Reproduce exactly the lines below, from the first through the one containing "character but the", and nothing more.

Records from a dataset
┄┄┄┄┄┄┄┄┄┄┄┄┄┄┄┄┄┄┄┄
Lemma encode_loop_ends (data : list Z) (data_len group_len : Z) (fuel : nat) :
  forall bits_read ret,
    0 <= bits_read ->
    data_len * 8 - bits_read < Z.of_nat fuel ->
    readNextBits data data_len
      (fst (encode_loop fuel data data_len group_len bits_read ret)) = -1.
Proof.
  induction fuel as [|fuel IH]; intros bits_read ret Hb Hf; cbn [encode_loop].
  - cbn [fst]. apply readNextBits_end.
    apply Z.quot_le_lower_bound; lia.
  - destruct (readNextBits data data_len bits_read =? -1) eqn:E.
    + cbn [fst]. apply Z.eqb_eq. exact E.
    + apply IH; lia.
Qed.

Lemma GT_base32Encode_loop_ends (data : list Z) (group_len : Z) :
  let data_len := Z.of_nat (List.length data) in
  readNextBits data data_len
    (fst (encode_loop (S (Z.to_nat (data_len * 8))) data data_len group_len 0 []))
  = -1.
Proof. intros data_len. apply encode_loop_ends; lia. Qed.

(** C9 (the code departs from it). For the one-byte input 0x00 and
    [group_len = 0] the encoder stores "A-A=-=-=-=-=-=": a dash after every
    character but the last, fourteen characters and the NUL in the nine
    bytes it allocated, where the ungrouped encoding is "AA======". *)
Theorem base32Encode_ungrouped_zero_byte :
  GT_base32Encode true [0] 0
  = Some {| buf_len := 9; text := "A-A=-=-=-=-=-=" |}
  /\ (forall e, GT_base32Encode true [0] 0 = Some e -> fits e = false)
  /\ GT_base32Encode true [0] 8 = Some {| buf_len := 9; text := "AA======" |}.
Proof.
  split; [reflexivity|split; [|reflexivity]].
  intros e [= <-]. reflexivity.
Qed.

(** Grouping by eight, as the SDK itself calls the encoder. *)
Example base32Encode_foobar :
  GT_base32Encode true [102; 111; 111; 98; 97; 114] 8
  = Some {| buf_len := 18; text := "MZXW6YTB-OI======" |}.
Proof. reflexivity. Qed.

End Base32Encode.

(** ** Hash-chain steps *)
Section HashChainFacts.
Import HashChain.



End HashChainFacts.

(** ** Comparisons and array reads *)

Lemma geb_false (a b : Z) : a < b -> (a >=? b) = false.
Proof. intros H. rewrite Z.geb_leb. apply Z.leb_gt. exact H. Qed.

Lemma geb_true (a b : Z) : b <= a -> (a >=? b) = true.
Proof. intros H. rewrite Z.geb_leb. apply Z.leb_le. exact H. Qed.

Lemma gtb_true (a b : Z) : b < a -> (a >? b) = true.
Proof. intros H. rewrite Z.gtb_ltb. apply Z.ltb_lt. exact H. Qed.

Lemma gtb_false (a b : Z) : a <= b -> (a >? b) = false.
Proof. intros H. rewrite Z.gtb_ltb. apply Z.ltb_ge. exact H. Qed.
(* ===== verification/Prelude.v ===== *)
(** * Rusty-Kaspa: a verification development

    Rusty-Kaspa is a node of a proof-of-work block DAG.  A header that arrives is
    related to the blocks already known (its parents, an index that answers
    ancestry queries), coloured by the GHOSTDAG protocol, and checked against what
    the windows of recent blocks prescribe (median time, difficulty).  This
    development models that part of the node as executable Rocq programs and proves
    what makes it correct.  File names of the code are relative to [src/].

    ** How the code is represented

    - Rust control flow: the monad [outcome] of [Prelude.v].  [Err] is a returned
      error, [Panic] a failed [unwrap], [assert!], index or overflow check (the
      checked arithmetic of [add64], [sub64], [mul64]), [Fuel] a loop that was cut.
      Code that changes a store is a function from the state to an outcome and the
      next state ([prog]).
    - Traits are type classes ([ReachabilityStore], [ReachabilityService],
      [RelationsStoreReader], [HeaderStoreReader], [GhostdagStoreReader],
      [BlockWindowCacheReader]); what an implementation promises is a second class
      of laws ([StoreLaws], [ServiceLaws], [GhostdagStoreLaws] and so on), proved
      for each implementation and used by the clients.
    - Hashes are numbers below 2^256, [u64] and the like are [Z] with the checks
      written out, wide integers are lists of 64-bit limbs, hash maps are [gmap].
    - Loops take a bound [fuel].  It is a parameter of the model only: every theorem
      about a result gives a bound that is enough in terms of the number of blocks
      in the store, and concludes that the outcome is not [Fuel].

    ** Files

    - [Prelude]: outcomes, programs, checked arithmetic, loop rules, tactics, hints.
    - [Hash]: [crypto/hashes/src/lib.rs], [consensus/core/src/blockhash.rs].
    - [Uint]: [math/src/uint.rs].  [Target]: [math/src/lib.rs], [calc_work].
    - [Interval]: [processes/reachability/interval.rs], floats included.
    - [ReachStore]: [model/stores/reachability.rs] (memory, database, staging).
    - [Reachability]: [processes/reachability/{extensions,inquirer,reindex,tree}.rs].
    - [ReachSim]: the algorithms do the same on every lawful store.
    - [ReachTree], [ReachQuery], [ReachDag]: stores as trees with nested intervals,
      the queries, the future covering sets.
    - [ReachInsert], [ReachCount], [ReachPropagate], [ReachReindex], [ReachReclaim],
      [ReachWalk], [ReachAdd], [ReachConcentrate], [ReachAdvance]: one stage each of
      the insertion of a block and of the reindexing.
    - [ReachMain]: the entry points against the DAG; histories of calls.
    - [ReachService]: [model/services/reachability.rs] with the chain iterators.
    - [Relations], [Headers], [GhostdagStore]: the stores of the same names.
    - [Ghostdag]: [processes/ghostdag/{protocol,mergeset,ordering}.rs];
      [GhostdagInv], [GhostdagMerge], [GhostdagColor], [GhostdagRun]: its proof.
    - [Window]: [processes/traversal_manager.rs], [processes/past_median_time.rs],
      [model/stores/block_window_cache.rs]; [WindowProof]: its proof.
    - [Difficulty]: [processes/difficulty.rs]; [DifficultyProof]: its proof.
    - [Stores]: the small stores (statuses, DAA, depth, tips, pruning points).
    - [Depth]: [processes/block_depth.rs], [processes/pruning.rs]; [SelectedChain],
      [DepthProof]: its proof.
    - [Parents]: [processes/parents_builder.rs]; [ParentsProof]: its proof.
    - [Errors]: [consensus/core/src/errors/], [consensus/src/params.rs].
    - [HeaderProcessor]: [pipeline/header_processor/]; [HeaderInv],
      [HeaderValidate], [HeaderCommit], [HeaderRun], [HeaderMain]: its proof;
      [HeaderTheorems]: its properties, with a run on the main network.
    - [Tx]: [consensus/core/src/{tx,subnets,block,coinbase}.rs]; [Utxo]:
      [consensus/core/src/utxo/]; [UtxoProof]: its proof.
    - [Hashing]: [consensus/core/src/hashing/], [sign.rs]; [HashingProof]: its proof;
      [Merkle]: [crypto/merkle/src/lib.rs] with its proof.
    - [Database]: [model/stores/database/]; [DatabaseProof]: its proof.
    - [TxValidator]: [processes/transaction_validator/], [processes/mass.rs];
      [TxValidatorProof]: its proof.
    - [Coinbase]: [processes/coinbase.rs]; [CoinbaseProof]: its proof.
    - [BodyProcessor]: [pipeline/body_processor/], the store of block transactions;
      [BodyProof]: its proof; [BodyTheorems]: its properties and the
      composition of the header and the body processor.
    - [Tasks]: [pipeline/deps_manager.rs] with the worker loops of the processors;
      [TasksProof]: its invariant; [TasksTheorems]: its properties.
    - [U3072], [MuHash]: [crypto/muhash/] and the multisets of the UTXO set, with their
      proofs.
    - [VirtualStores]: the stores of the virtual state; [VirtualProcessor]:
      [pipeline/virtual_processor/]; [VirtualUtxo], [VirtualCalc]: its
      UTXO states and their verification; [VirtualChain]: the valid chains;
      [VirtualMain]: the invariant and the walk between chains; [VirtualParents]: the
      choice of parents; [VirtualUpdate]: [resolve_virtual] as a whole;
      [VirtualHistory]: the three processors together; [VirtualTheorems]: the
      properties, with a run on the main network.
    - [Addresses]: [crypto/addresses/], with its proof.
    - [Notifier]: [rpc/core/src/notify/], with its proof.

    ** What the theorems show

    - Reachability: initialisation, [add_block] and [hint_virtual_selected_parent]
      keep the store an index of the DAG ([ReachMain.dag_inv]) on every store of the
      interface, end within a number of turns bounded by the number of blocks,
      succeed when the parent has room, and under the invariant every query of the
      inquirer and of the service is the ancestry of the DAG.  The three stores are
      equivalent and a staging store commits exactly what it showed.
    - GHOSTDAG: on a DAG that satisfies [GhostdagInv.gd_dag] the protocol returns the
      greedy k-cluster colouring of the mergeset, with the anticone sizes, the score
      and the work, without panicking, and storing the result keeps the invariant.
    - Windows and difficulty: the bounded heap with its caches returns the blocks of
      greatest blue work; median time, DAA score and difficulty depend on the DAG
      alone; the new target is the exact formula, without overflow.
    - Wide integers: each limb algorithm computes the arithmetic of the number it
      stands for; the overflow flag of the product is shown to miss overflows.
    - Stores: children and parents agree, single header fields agree with the full
      header whatever is cached, the stores of GHOSTDAG data agree.
    - Depth and pruning: the roots and the pruning point a header must respect are the
      chain blocks that the definitions prescribe, found without a panic.
    - Levels: the parents of a header at every proof level are the maximal blocks of that
      level in its past.
    - Header processor: [HeaderInv.hp_inv] says that all stores describe one DAG; the
      genesis establishes it, [process_header] keeps it, accepts only headers that meet
      all rules, and a refused header leaves the stores alone.  The proof composes the
      theorems of all the components above.
    - UTXO: differences compose, subtract and reverse as the changes of a UTXO set they
      stand for, in any iteration order of the hash maps; layered views show the set.
    - Hashing: the serialisations are injective, so hashes, ids, merkle roots commit to
      their objects up to a collision among the hashed bytes; the reuse of partial
      signature hashes changes nothing; signing produces signatures that verify.
    - Transactions: the validators accept exactly the transactions that meet the rules;
      the fee is exact; coinbase payloads round-trip, the expected coinbase pays the
      rewards, the emission of the main network stays below the supply limit.
    - Database: the cached access refines a map whatever the cache evicts.
    - Bodies: the body processor accepts exactly the bodies that meet the rules, keeps
      the invariant, and a history of headers and bodies keeps bodies below headers.
    - Tasks: in every interleaving of the workers no block is processed twice at once
      or before its pending parents, and all queued blocks are finished; the processors
      are those of headers and bodies, and a panic of one is explicit.
    - Multisets: the hash of a multiset does not depend on the order or the grouping of
      additions and removals, and its stored form reads back.
    - Virtual state: [VirtualChain.valid_chain] defines the valid chain blocks and their
      UTXO sets by recursion over the selected chain, without stores or differences.
      The calculation and the verification of a block decide it on any view; the walk
      between chains reaches exactly these sets; coins are created by subsidies alone;
      and [resolve_virtual] keeps the invariant [VirtualHistory.node_inv] in every
      interleaving with the header and the body processor.  The code crashes on a block
      of the chain with a bad signature, which the body processor does not refuse: these
      panics are part of the statements ([VirtualChain.crashes]).  Hypotheses, collected
      in [VirtualChain.world_ok] and [VirtualHistory.resolvable]: no collision of
      transaction ids and hashes among the blocks, subsidies within the supply, numbers
      with room for one more block, and a selected tip above the pruning candidate (the
      code does not check finality).
    - Addresses: texts round-trip, every outcome of the decoding is characterised, the
      panics included, and the checksum detects every change of up to eight
      consecutive characters.
    - Notifications: in every interleaving of the steps of clients and tasks an open
      channel receives what its listeners subscribed to, in order; stopping ends,
      whatever clients do meanwhile, and delivers what was issued before.  Changes of
      UTXOs are excepted: their subscriptions can get lost.

    ** Bounds and hypotheses

    - Scores, works, sizes and timestamps are assumed to fit their machine types
      where the code adds them ([GhostdagRun.room], [DifficultyProof.data_ok]);
      [k] is below 255, which the arithmetic [k + 1] in [KType] needs.
    - Locks: a call that holds a lock sees one state of the store; the chain
      iterators, which take the lock at every step, are given a state per step.

    ** Not modelled

    - RocksDB itself and bincode: the database is a map of byte strings and the
      serialisation a parameter with its round trip.  The stores outside [Database]
      are the key-value contents that the cached access gives access to.
    - Digests, secp256k1 and the proof-of-work hash: calls of external packages or
      assembly code, parameters of the definitions that use them.
    - Threads and channels, except as the interleavings of steps in [Tasks] and
      [Notifier].
    - RPC, the simulator, the runtime services, the bindings: I/O and glue. *)

From Stdlib Require Export ZArith Lia.
From stdpp Require Export base gmap sorting numbers option list.
Export list_basics.list list_relations.list list_monad.list list_misc.list.
(* ===== verification/Uint.v ===== *)
(** * Fixed-width unsigned integers

    [math/src/uint.rs]: the types that [construct_uint!] makes ([Uint192],
    [Uint256], [Uint320], [Uint3072]), on arrays of 64-bit limbs with the least
    significant limb first.  A value is the list of its limbs, and the number of
    limbs is a parameter.  [val] gives the number it stands for; the theorems show
    that the limb algorithms compute the arithmetic of that number. *)

From S2P Require Import Prelude.

(** ** Words *)

Definition B : Z := 2 ^ 64.

Definition word_ok (x : Z) : Prop := 0 ≤ x < B.

(** [u64::overflowing_add] and [u64::overflowing_sub]. *)
Definition word_add (a b : Z) : Z * bool := ((a + b) mod B, B <=? a + b).
Definition word_sub (a b : Z) : Z * bool := ((a - b) mod B, a - b <? 0).

(** [<<] and [>>] of a [u64] by less than 64. *)
Definition word_shl (a s : Z) : Z := (Z.shiftl a s) mod B.
Definition word_shr (a s : Z) : Z := Z.shiftr a s.
Definition word_not (a : Z) : Z := B - 1 - a.

(** [u64::leading_zeros]. *)
Definition leading_zeros (a : Z) : Z := if a =? 0 then 64 else 63 - Z.log2 a.

Module Uint.

(** The limbs, least significant first. *)
Definition Uint : Type := list Z.

Definition val (a : Uint) : Z := foldr (λ x acc, x + B * acc) 0 a.
Lemma sim_staging_update {A} h f (m' : Memory.MM A) :
  (∀ s, m' s = match Memory.map s !! h with
               | Some d =>
                   match f d with
                   | Ok (d', a) => (Ok a, Memory.with_map (<[h := d']>) s)
                   | Err e => (Err e, s)
                   | Panic => (Panic, s)
                   | Fuel => (Fuel, s)
                   end
               | None => (Err (KeyNotFound (DataKey h)), s)
               end) →
  sim staging_abs (Staging.update h f) m'.
Proof.
  intros Hm [[m r] w r']. rewrite Hm. clear Hm. unfold_store. unfold staging_abs; simpl.
  rewrite staging_lookup. destruct (w !! h) as [d|] eqn:Ew.
  - destruct (f d) as [[d' a]| | |]; simpl; try done.
    unfold Memory.with_map; simpl. by rewrite insert_union_l.
  - unfold Db.read; simpl. destruct (m !! h) as [d|] eqn:Em; simpl; [|done].
    destruct (f d) as [[d' a]| | |]; simpl; try done.
    unfold Memory.with_map; simpl. by rewrite insert_union_l.
Qed.

Lemma sim_staging_insert h p i n :
  sim staging_abs (Staging.insert_ h p i n) (Memory.insert_ h p i n).
Proof.
  intros [[m r] w r']. unfold_store. unfold Db.access_has; simpl. unfold staging_abs; simpl.
  rewrite staging_lookup. destruct (w !! h) as [d|] eqn:Ew, (m !! h) as [d'|] eqn:Em;
    simpl; rewrite ?Ew; try done.
  unfold Memory.with_map; simpl. by rewrite insert_union_l.
Qed.

#[export] Instance staging_laws : StoreLaws Staging.StagingReachabilityStore.
Proof.
  refine {| abs := staging_abs |}; intros; simpl;
    try (apply sim_fmap, sim_staging_lookup);
    try (apply sim_staging_update; intros [m' r']; unfold_store; unfold Memory.with_map;
         destruct (m' !! h) as [d|] eqn:E; simpl; rewrite ?E; simpl; try done;
         by rewrite (alter_as_insert _ _ _ _ E)).
  - (* has *) intros [[m r] w r']. unfold_store. unfold staging_abs; simpl.
    rewrite staging_lookup. destruct (w !! h) as [d|] eqn:Ew; simpl; [done|].
    unfold Db.access_has; simpl. by destruct (m !! h).
  - (* init *)
    apply (sim_bind _ _ _ _ _ (sim_staging_insert h Hashes.NONE i 0)). intros [] [[??]??]. done.
  - apply sim_staging_insert.
  - (* insert_future_covering_item *)
    apply sim_staging_update. intros [m' r']; unfold_store; unfold Memory.with_map.
    destruct (m' !! h) as [d|] eqn:E; simpl; rewrite ?E; simpl; [|done].
    destruct (vec_insert _ _ _); simpl; rewrite ?E; simpl; try done.
    by rewrite (alter_as_insert _ _ _ _ E).
  - (* set_reindex_root *) by intros [[??]??].
  - (* get_reindex_root *) intros [[m r] w [r'|]]; [done|]. unfold_store.
    unfold Db.read_root, staging_abs; simpl. by destruct r.
Defined.

(** ** Committing a staging store *)

Lemma for_each_write l (s : Db.DbReachabilityStore) :
  for_each l (λ kv, Db.write kv.1 kv.2) s =
  (Ok (E:=StoreError) tt,
   Db.mk (foldl (λ m kv, <[kv.1 := kv.2]> m) (Db.access s) l) (Db.reindex_root s)).
Proof.
  revert s. induction l as [|[k v] l IH]; intros [m r]; [done|].
  simpl. unfold mbind, M_bind, Db.write, modify. simpl. apply (IH (Db.mk _ _)).
Qed.

Lemma foldl_insert_lookup (l : list (Hash * ReachabilityData)) (m : gmap Hash ReachabilityData) :
  NoDup l.*1 →
  foldl (λ m kv, <[kv.1 := kv.2]> m) m l = list_to_map l ∪ m.
Proof.
  revert m. induction l as [|[k v] l IH]; intros m; simpl.
  - intros _. by rewrite (left_id_L ∅ (∪)).
  - intros [Hk Hl]%NoDup_cons. rewrite IH by done.
    assert ((list_to_map l : gmap Hash ReachabilityData) !! k = None) as Hn by by apply not_elem_of_list_to_map.
    rewrite <- insert_union_r by done. by rewrite insert_union_l.
Qed.

Lemma commit_ok (s : Staging.StagingReachabilityStore) :
  ∃ db, Staging.commit s = (Ok tt, db) ∧ db_abs db = staging_abs s.
Proof.
  destruct s as [[m r] w r']. unfold Staging.commit, mbind, M_bind. simpl.
  rewrite for_each_write. simpl. rewrite foldl_insert_lookup by apply NoDup_fst_map_to_list.
  rewrite list_to_map_to_list. unfold staging_abs, db_abs. simpl.
  destruct r' as [root|]; by eexists.
Qed.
┄┄┄┄┄┄┄┄┄┄┄┄┄┄┄┄┄┄┄┄
**Final answer**
Lemma encode_loop_ends (data : list Z) (data_len group_len : Z) (fuel : nat) :
  forall bits_read ret,
    0 <= bits_read ->
    data_len * 8 - bits_read < Z.of_nat fuel ->
    readNextBits data data_len
      (fst (encode_loop fuel data data_len group_len bits_read ret)) = -1.
Proof.
  induction fuel as [|fuel IH]; intros bits_read ret Hb Hf; cbn [encode_loop].
  - cbn [fst]. apply readNextBits_end.
    apply Z.quot_le_lower_bound; lia.
  - destruct (readNextBits data data_len bits_read =? -1) eqn:E.
    + cbn [fst]. apply Z.eqb_eq. exact E.
    + apply IH; lia.
Qed.

Lemma GT_base32Encode_loop_ends (data : list Z) (group_len : Z) :
  let data_len := Z.of_nat (List.length data) in
  readNextBits data data_len
    (fst (encode_loop (S (Z.to_nat (data_len * 8))) data data_len group_len 0 []))
  = -1.
Proof. intros data_len. apply encode_loop_ends; lia. Qed.

(** C9 (the code departs from it). For the one-byte input 0x00 and
    [group_len = 0] the encoder stores "A-A=-=-=-=-=-=": a dash after every
    character but the last, fourteen characters and the NUL in the nine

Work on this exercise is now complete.